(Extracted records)
·····

(* ===== verification/MLDSA.v ===== *)
(** * The links of ML-DSA keys
    (vm/VMManager.ts, db/repositories/MLDSAPublicKeysRepository.ts,
    processor/transaction/transactions/SharedInteractionParameters.ts)

    A user has a Bitcoin key, the legacy key, and an ML-DSA key known by its hash.
    A transaction links the two, and may expose the ML-DSA key itself; the links of
    a block are pending until it is saved.  From then on the user is the hash.

    Signatures, SHA-256 and the taproot tweak are parameters, with no law: the
    theorems do not depend on them. *)

From S2P Require Import Prelude ConsensusRules Consensus Gas Evaluation.

Inductive mldsa_error : Type :=
| InvalidKeyLengths
| HeightMismatch
| PublicKeyRequired
| HashedAlreadyPending
| LegacyAlreadyPending
| Reassignment
| Conflicting
| LevelMismatch
| InsertedHeightRequired
| InvalidLegacyLength
| DuplicateKey
| InvalidLegacySignature
| PublicKeyNotProvided
| SignatureNotProvided
| WrongHash
| InvalidTweakedLength
| InvalidOriginalLength
| InvalidSignature
| NoLinkedKey.

Record IMLDSAPublicKey : Type := mkKey {
  level : Z;
  hashedPublicKey : bytes;
  legacyPublicKey : bytes;
  tweakedPublicKey : bytes;
  publicKey : option bytes;
  insertedBlockHeight : option Z;
  exposedBlockHeight : option Z
}.

Record MLDSAUpdateData : Type := mkUpdateData { exposePublicKey : bool; data : IMLDSAPublicKey }.

(** ** The repository

    The place of a document in the collection is its [_id]; [findOne] answers the
    first document that matches. *)

Module MLDSAPublicKeyRepository.

Abbreviation docs := (list IMLDSAPublicKey).

Definition findOne (P : IMLDSAPublicKey → Prop) `{∀ k, Decision (P k)} (ds : docs) : option (nat * IMLDSAPublicKey) :=
  list_find P ds.

Record MLDSAPublicKeyExists : Type := mkExists {
  hashedExists : bool;
  legacyExists : bool;
  sameId : bool;
  existing_level : option Z;
  publicKeyExists : option bool
}.

Definition exists_ (hashed legacy : bytes) (ds : docs) : result mldsa_error MLDSAPublicKeyExists :=
  if decide (length hashed ≠ 32 ∨ length legacy ≠ 33)%nat then Throw InvalidKeyLengths
  else
    let hashedResult := findOne (fun k => hashedPublicKey k = hashed) ds in
    let legacyResult := findOne (fun k => legacyPublicKey k = legacy) ds in
    let same := match hashedResult, legacyResult with
                | Some (i, _), Some (j, _) => bool_decide (i = j)
                | _, _ => false
                end in
    Ok (mkExists (bool_decide (is_Some hashedResult)) (bool_decide (is_Some legacyResult)) same
          (match hashedResult with Some (_, k) => if same then Some (level k) else None | None => None end)
          (match hashedResult with
           | Some (_, k) => if same then Some (bool_decide (is_Some (exposedBlockHeight k))) else None
           | None => None
           end)).

Definition inserted_by (height : Z) (k : IMLDSAPublicKey) : Prop :=
  match insertedBlockHeight k with Some h => h ≤ height | None => False end.

#[global] Instance inserted_by_dec height k : Decision (inserted_by height k).
Proof. unfold inserted_by. destruct (insertedBlockHeight k); apply _. Defined.

Definition getByHashedPublicKey (hashed : bytes) (height : Z) (ds : docs) : option IMLDSAPublicKey :=
  snd <$> findOne (fun k => hashedPublicKey k = hashed ∧ inserted_by height k) ds.

Definition getByLegacyPublicKey (legacy : bytes) (height : Z) (ds : docs) : option IMLDSAPublicKey :=
  snd <$> findOne (fun k => legacyPublicKey k = legacy ∧ inserted_by height k) ds.

Definition getByHashedOrLegacy (key : bytes) (height : Z) (ds : docs) : option IMLDSAPublicKey :=
  snd <$> findOne (fun k => inserted_by height k ∧
                     (hashedPublicKey k = key ∨ legacyPublicKey k = key ∨ tweakedPublicKey k = key)) ds.

(** [insertOne], on a collection whose hashed and legacy keys are unique. *)
Definition insertOne (k : IMLDSAPublicKey) (ds : docs) : result mldsa_error docs :=
  if decide (Exists (fun d => hashedPublicKey d = hashedPublicKey k ∨ legacyPublicKey d = legacyPublicKey k) ds)
  then Throw DuplicateKey
  else Ok (ds ++ [k]).

Definition matches (k d : IMLDSAPublicKey) : Prop :=
  hashedPublicKey d = hashedPublicKey k ∧ legacyPublicKey d = legacyPublicKey k ∧
  tweakedPublicKey d = tweakedPublicKey k.

#[global] Instance matches_dec k d : Decision (matches k d).
Proof. unfold matches. apply _. Defined.

Definition expose (k d : IMLDSAPublicKey) : IMLDSAPublicKey :=
  mkKey (level d) (hashedPublicKey d) (legacyPublicKey d) (tweakedPublicKey d) (publicKey k)
    (insertedBlockHeight d) (exposedBlockHeight k).

(** [updateOne] with [upsert]: a new document has all the fields. *)
Definition updateOne (k : IMLDSAPublicKey) (ds : docs) : result mldsa_error docs :=
  match findOne (matches k) ds with
  | Some (i, d) => Ok (<[i:=expose k d]> ds)
  | None => insertOne k ds
  end.

(** The operations are all built before the first is sent. *)
Definition operation_ok (u : MLDSAUpdateData) : result mldsa_error unit :=
  match insertedBlockHeight (data u) with
  | None => Throw InsertedHeightRequired
  | Some _ =>
      if exposePublicKey u && negb (bool_decide (length (legacyPublicKey (data u)) = 33%nat))
      then Throw InvalidLegacyLength else Ok tt
  end.

Definition operation (u : MLDSAUpdateData) (ds : docs) : result mldsa_error docs :=
  if exposePublicKey u then updateOne (data u) ds else insertOne (data u) ds.

Fixpoint all_ok (l : list MLDSAUpdateData) : result mldsa_error unit :=
  match l with [] => Ok tt | u :: l' => _ ← operation_ok u; all_ok l' end.

(** An ordered bulk write stops at the first error. *)
Fixpoint bulkWrite (l : list MLDSAUpdateData) (ds : docs) : docs * result mldsa_error unit :=
  match l with
  | [] => (ds, Ok tt)
  | u :: l' => match operation u ds with Ok ds' => bulkWrite l' ds' | Throw e => (ds, Throw e) end
  end.

Definition savePublicKeys (l : list MLDSAUpdateData) (ds : docs) : docs * result mldsa_error unit :=
  match all_ok l with Ok _ => bulkWrite l ds | Throw e => (ds, Throw e) end.
End MLDSAPublicKeyRepository.

Import MLDSAPublicKeyRepository.

(** ** The links of a block (VMManager) *)

Module MLDSALinks.
Section MLDSALinks.
Context `{MapLib bytes}.
(** The taproot output key of a legacy key ([tweakedPublicKeyToBuffer]). *)
Context (tweak : bytes → bytes).

(** Addresses are compared by their 32 bytes: [new Address(hashed, legacy)] is
    [hashed]. *)
Record t : Type := mk {
  mldsaToStore : MapOf (K := bytes) MLDSAUpdateData;
  mldsaToStoreLegacy : MapOf (K := bytes) bytes;
  mldsaToStoreByHash : MapOf (K := bytes) bytes;
  mldsaCache : MapOf (K := bytes) (option IMLDSAPublicKey);
  mldsaCacheFromLegacy : MapOf (K := bytes) (option IMLDSAPublicKey);
  collection : docs
}.

Definition op : Type → Type := stx t mldsa_error.

Definition initial (ds : docs) : t := mk m_empty m_empty m_empty m_empty m_empty ds.

Definition set_caches (c l : MapOf (K := bytes) (option IMLDSAPublicKey)) (s : t) : t :=
  mk (mldsaToStore s) (mldsaToStoreLegacy s) (mldsaToStoreByHash s) c l (collection s).

(** The three writes of an accepted request. *)
Definition store (expose : bool) (k : IMLDSAPublicKey) (s : t) : t :=
  let address := hashedPublicKey k in
  mk (m_set (mldsaToStore s) address (mkUpdateData expose k))
     (m_set (mldsaToStoreLegacy s) (tweak (legacyPublicKey k)) address)
     (m_set (mldsaToStoreByHash s) address (legacyPublicKey k))
     (mldsaCache s) (mldsaCacheFromLegacy s) (collection s).

Definition clear (s : t) : t := initial (collection s).

Definition getMLDSAPublicKey (height : Z) (address : bytes) (s : t) : t * option IMLDSAPublicKey :=
  match m_get (mldsaToStore s) address with
  | Some u => (s, Some (data u))
  | None =>
      match m_get (mldsaCache s) address with
      | Some cached => (s, cached)
      | None => let r := getByHashedPublicKey address height (collection s) in
                (set_caches (m_set (mldsaCache s) address r) (mldsaCacheFromLegacy s) s, r)
      end
  end.

Definition getMLDSAPublicKeyFromLegacyKey (height : Z) (tweakedPublicKey : bytes) (s : t) : t * option IMLDSAPublicKey :=
  match m_get (mldsaToStoreLegacy s) tweakedPublicKey with
  | Some address => (s, data <$> m_get (mldsaToStore s) address)
  | None =>
      match m_get (mldsaCacheFromLegacy s) tweakedPublicKey with
      | Some cached => (s, cached)
      | None => let r := getByHashedOrLegacy tweakedPublicKey height (collection s) in
                (set_caches (mldsaCache s) (m_set (mldsaCacheFromLegacy s) tweakedPublicKey r) s, r)
      end
  end.

(** [Some] when the request may be stored, [None] for a duplicate. *)
Definition validateMLDSALinkRequest (k : IMLDSAPublicKey) (s : t) : result mldsa_error (option unit) :=
  match m_get (mldsaToStore s) (hashedPublicKey k) with
  | Some existingEntry =>
      if decide (legacyPublicKey (data existingEntry) = legacyPublicKey k) then Ok None else Throw HashedAlreadyPending
  | None =>
      match m_get (mldsaToStoreLegacy s) (tweak (legacyPublicKey k)) with
      | Some _ => Throw LegacyAlreadyPending
      | None =>
          match m_get (mldsaToStoreByHash s) (hashedPublicKey k) with
          | Some existingLegacyKey =>
              if decide (existingLegacyKey = legacyPublicKey k) then Ok (Some tt) else Throw HashedAlreadyPending
          | None => Ok (Some tt)
          end
      end
  end.

(** Whether the key is there already; for a key to expose, exposed already. *)
Definition shouldInsertMLDSAKey (hashed legacy : bytes) (lvl : Z) (isExpose : bool) (ds : docs)
  : result mldsa_error bool :=
  e ← exists_ hashed legacy ds;
  if negb (Bool.eqb (hashedExists e) (legacyExists e)) then Throw Reassignment
  else if hashedExists e && legacyExists e && negb (sameId e) then Throw Conflicting
  else
    let exist := hashedExists e || legacyExists e in
    if exist && negb (bool_decide (existing_level e = Some lvl)) then Throw LevelMismatch
    else if isExpose && negb (match publicKeyExists e with Some b => b | None => false end) then Ok false
    else Ok exist.

(** What both kinds of requests do after their own checks. *)
Definition request (expose : bool) (k : IMLDSAPublicKey) : op unit := fun s =>
  match validateMLDSALinkRequest k s with
  | Throw e => (s, Throw e)
  | Ok None => (s, Ok tt)
  | Ok (Some _) =>
      match shouldInsertMLDSAKey (hashedPublicKey k) (legacyPublicKey k) (level k) expose (collection s) with
      | Throw e => (s, Throw e)
      | Ok true => (s, Ok tt)
      | Ok false => (store expose k s, Ok tt)
      end
  end.

Definition addMLDSAInfoToStore (height : Z) (k : IMLDSAPublicKey) : op unit := fun s =>
  if decide (insertedBlockHeight k ≠ Some height) then (s, Throw HeightMismatch) else request false k s.

Definition exposeMLDSAPublicKey (k : IMLDSAPublicKey) : op unit := fun s =>
  match publicKey k with None => (s, Throw PublicKeyRequired) | Some _ => request true k s end.

(** [saveBlockStateChanges], for the keys. *)
Definition saveKeys : op unit := fun s =>
  match m_entries (mldsaToStore s) with
  | [] => (s, Ok tt)
  | l => let '(ds, r) := savePublicKeys l.*2 (collection s) in
         (mk (mldsaToStore s) (mldsaToStoreLegacy s) (mldsaToStoreByHash s) (mldsaCache s)
            (mldsaCacheFromLegacy s) ds, r)
  end.

(** ** The requests of transactions (SharedInteractionParameters) *)

Record MLDSARequestData : Type := mkRequest {
  verifyRequest : bool;
  request_publicKey : option bytes;
  request_hashedPublicKey : bytes;
  request_level : Z;
  mldsaSignature : option bytes;
  legacySignature : bytes
}.

Section Transactions.
Context (sha256 : bytes → bytes) (verifySignature : bytes → bytes → bytes → bool)
  (verifyMLDSASignature : Z → bytes → bytes → bytes → bool) (PROTOCOL_ID chainId : bytes).

Definition link_message (r : MLDSARequestData) (tweakedKey originalKey : bytes) : bytes :=
  [request_level r] ++ request_hashedPublicKey r ++ tweakedKey ++ originalKey ++ PROTOCOL_ID ++ chainId.

Definition expose_message (r : MLDSARequestData) (key tweakedKey originalKey : bytes) : bytes :=
  [request_level r] ++ request_hashedPublicKey r ++ key ++ tweakedKey ++ originalKey ++ PROTOCOL_ID ++ chainId.

Definition verify_and_expose (height : Z) (r : MLDSARequestData) (originalKey tweakedKey : bytes) : op unit := fun s =>
  match request_publicKey r, mldsaSignature r with
  | None, _ => (s, Throw PublicKeyNotProvided)
  | _, None => (s, Throw SignatureNotProvided)
  | Some key, Some signature =>
      if decide (sha256 key ≠ request_hashedPublicKey r) then (s, Throw WrongHash)
      else if decide (length tweakedKey ≠ 32%nat) then (s, Throw InvalidTweakedLength)
      else if decide (length originalKey ≠ 33%nat) then (s, Throw InvalidOriginalLength)
      else if verifyMLDSASignature (request_level r) key (expose_message r key tweakedKey originalKey) signature
      then exposeMLDSAPublicKey (mkKey (request_level r) (request_hashedPublicKey r) originalKey tweakedKey
                                   (Some key) (Some height) (Some height)) s
      else (s, Throw InvalidSignature)
  end.

(** [regenerateProvenance]: the hash linked to the legacy address of the sender. *)
Definition regenerateProvenance (height : Z) (tweakedKey : bytes) : op bytes := fun s =>
  let '(s, keyData) := getMLDSAPublicKeyFromLegacyKey height tweakedKey s in
  match keyData with
  | None => (s, Throw NoLinkedKey)
  | Some k => (s, Ok (hashedPublicKey k))
  end.

(** [assignMLDSAToLegacy]: the address the transaction is from.  The tweaked key
    of the sender is that of its original key. *)
Definition assignMLDSAToLegacy (height : Z) (originalKey : bytes) (r : option MLDSARequestData) : op bytes := fun s =>
  let tweakedKey := tweak originalKey in
  match r with
  | None => regenerateProvenance height tweakedKey s
  | Some r =>
      if verifySignature tweakedKey (link_message r tweakedKey originalKey) (legacySignature r)
      then (_ ← (if verifyRequest r then verify_and_expose height r originalKey tweakedKey
                 else addMLDSAInfoToStore height
                        (mkKey (request_level r) (request_hashedPublicKey r) originalKey tweakedKey None (Some height) None));
            mret (request_hashedPublicKey r)) s
      else (s, Throw InvalidLegacySignature)
  end.
End Transactions.
End MLDSALinks.
End MLDSALinks.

·····

Your task
Wherever the string "Section" appears in the entries above, return the line it appears on.

Response
Section MLDSALinks.
Section Transactions.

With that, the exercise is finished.